- Opening Delimiter -
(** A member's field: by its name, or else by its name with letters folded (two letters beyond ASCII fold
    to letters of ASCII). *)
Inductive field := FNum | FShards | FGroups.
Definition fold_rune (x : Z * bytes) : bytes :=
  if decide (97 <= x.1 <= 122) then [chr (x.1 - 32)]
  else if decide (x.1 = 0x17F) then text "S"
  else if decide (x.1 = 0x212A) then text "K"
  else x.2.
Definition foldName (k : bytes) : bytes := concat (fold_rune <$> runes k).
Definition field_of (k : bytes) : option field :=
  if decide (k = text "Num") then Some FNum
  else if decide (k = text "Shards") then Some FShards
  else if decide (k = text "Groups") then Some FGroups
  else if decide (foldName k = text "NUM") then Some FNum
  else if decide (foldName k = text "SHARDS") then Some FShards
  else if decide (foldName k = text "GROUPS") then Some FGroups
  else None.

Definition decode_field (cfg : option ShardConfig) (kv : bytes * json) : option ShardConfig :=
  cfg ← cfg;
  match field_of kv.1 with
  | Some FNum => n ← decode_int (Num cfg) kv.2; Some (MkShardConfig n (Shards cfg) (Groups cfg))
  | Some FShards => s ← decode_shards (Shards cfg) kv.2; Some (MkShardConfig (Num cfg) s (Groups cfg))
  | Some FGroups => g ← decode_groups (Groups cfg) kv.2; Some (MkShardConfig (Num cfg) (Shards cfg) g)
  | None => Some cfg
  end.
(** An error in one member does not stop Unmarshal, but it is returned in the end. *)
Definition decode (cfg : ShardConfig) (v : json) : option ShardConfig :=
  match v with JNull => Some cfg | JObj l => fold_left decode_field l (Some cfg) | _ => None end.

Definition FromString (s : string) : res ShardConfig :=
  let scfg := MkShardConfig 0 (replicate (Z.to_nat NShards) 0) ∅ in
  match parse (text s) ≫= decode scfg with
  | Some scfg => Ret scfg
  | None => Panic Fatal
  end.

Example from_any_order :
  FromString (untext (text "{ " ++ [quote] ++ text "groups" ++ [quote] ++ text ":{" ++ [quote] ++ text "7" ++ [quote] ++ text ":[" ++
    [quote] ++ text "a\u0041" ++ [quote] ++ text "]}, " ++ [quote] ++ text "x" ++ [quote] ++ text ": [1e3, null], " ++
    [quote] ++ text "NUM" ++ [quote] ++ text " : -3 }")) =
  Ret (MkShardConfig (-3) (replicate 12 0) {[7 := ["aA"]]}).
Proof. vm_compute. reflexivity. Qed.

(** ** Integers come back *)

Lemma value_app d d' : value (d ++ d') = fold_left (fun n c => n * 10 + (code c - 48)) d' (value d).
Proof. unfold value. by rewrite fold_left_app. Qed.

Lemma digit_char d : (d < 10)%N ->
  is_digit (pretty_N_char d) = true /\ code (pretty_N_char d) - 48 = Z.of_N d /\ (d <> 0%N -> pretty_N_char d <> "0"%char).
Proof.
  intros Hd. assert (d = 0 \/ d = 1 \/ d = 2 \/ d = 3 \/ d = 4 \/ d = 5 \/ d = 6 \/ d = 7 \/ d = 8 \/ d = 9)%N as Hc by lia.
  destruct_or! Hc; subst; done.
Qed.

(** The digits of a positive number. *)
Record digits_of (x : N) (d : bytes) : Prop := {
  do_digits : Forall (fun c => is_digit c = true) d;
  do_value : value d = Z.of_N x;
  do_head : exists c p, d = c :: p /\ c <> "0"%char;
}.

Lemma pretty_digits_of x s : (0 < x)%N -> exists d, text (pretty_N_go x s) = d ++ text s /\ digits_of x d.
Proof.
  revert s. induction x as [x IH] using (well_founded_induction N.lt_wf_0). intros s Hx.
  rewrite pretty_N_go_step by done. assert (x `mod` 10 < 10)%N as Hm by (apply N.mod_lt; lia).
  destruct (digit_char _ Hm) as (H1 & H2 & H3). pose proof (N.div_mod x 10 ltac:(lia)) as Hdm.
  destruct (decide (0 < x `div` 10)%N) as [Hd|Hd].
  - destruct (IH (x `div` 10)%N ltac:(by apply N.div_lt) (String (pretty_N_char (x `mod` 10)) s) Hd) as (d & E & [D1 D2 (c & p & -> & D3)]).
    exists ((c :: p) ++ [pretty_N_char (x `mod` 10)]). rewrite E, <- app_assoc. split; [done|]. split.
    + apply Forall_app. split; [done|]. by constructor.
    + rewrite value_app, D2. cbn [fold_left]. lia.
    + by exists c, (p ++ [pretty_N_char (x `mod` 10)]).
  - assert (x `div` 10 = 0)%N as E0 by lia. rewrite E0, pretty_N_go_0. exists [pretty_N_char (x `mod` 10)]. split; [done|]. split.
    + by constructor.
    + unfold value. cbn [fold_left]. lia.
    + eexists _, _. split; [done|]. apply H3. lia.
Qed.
- Closing Delimiter -
Of the entries above, repeat exactly the lines between the line with "s (Groups cfg))" and the line with "match parse (text s) ≫= decode scfg with", inclusive, and no others.

  | Some FShards => s ← decode_shards (Shards cfg) kv.2; Some (MkShardConfig (Num cfg) s (Groups cfg))
  | Some FGroups => g ← decode_groups (Groups cfg) kv.2; Some (MkShardConfig (Num cfg) (Shards cfg) g)
  | None => Some cfg
  end.
(** An error in one member does not stop Unmarshal, but it is returned in the end. *)
Definition decode (cfg : ShardConfig) (v : json) : option ShardConfig :=
  match v with JNull => Some cfg | JObj l => fold_left decode_field l (Some cfg) | _ => None end.

Definition FromString (s : string) : res ShardConfig :=
  let scfg := MkShardConfig 0 (replicate (Z.to_nat NShards) 0) ∅ in
  match parse (text s) ≫= decode scfg with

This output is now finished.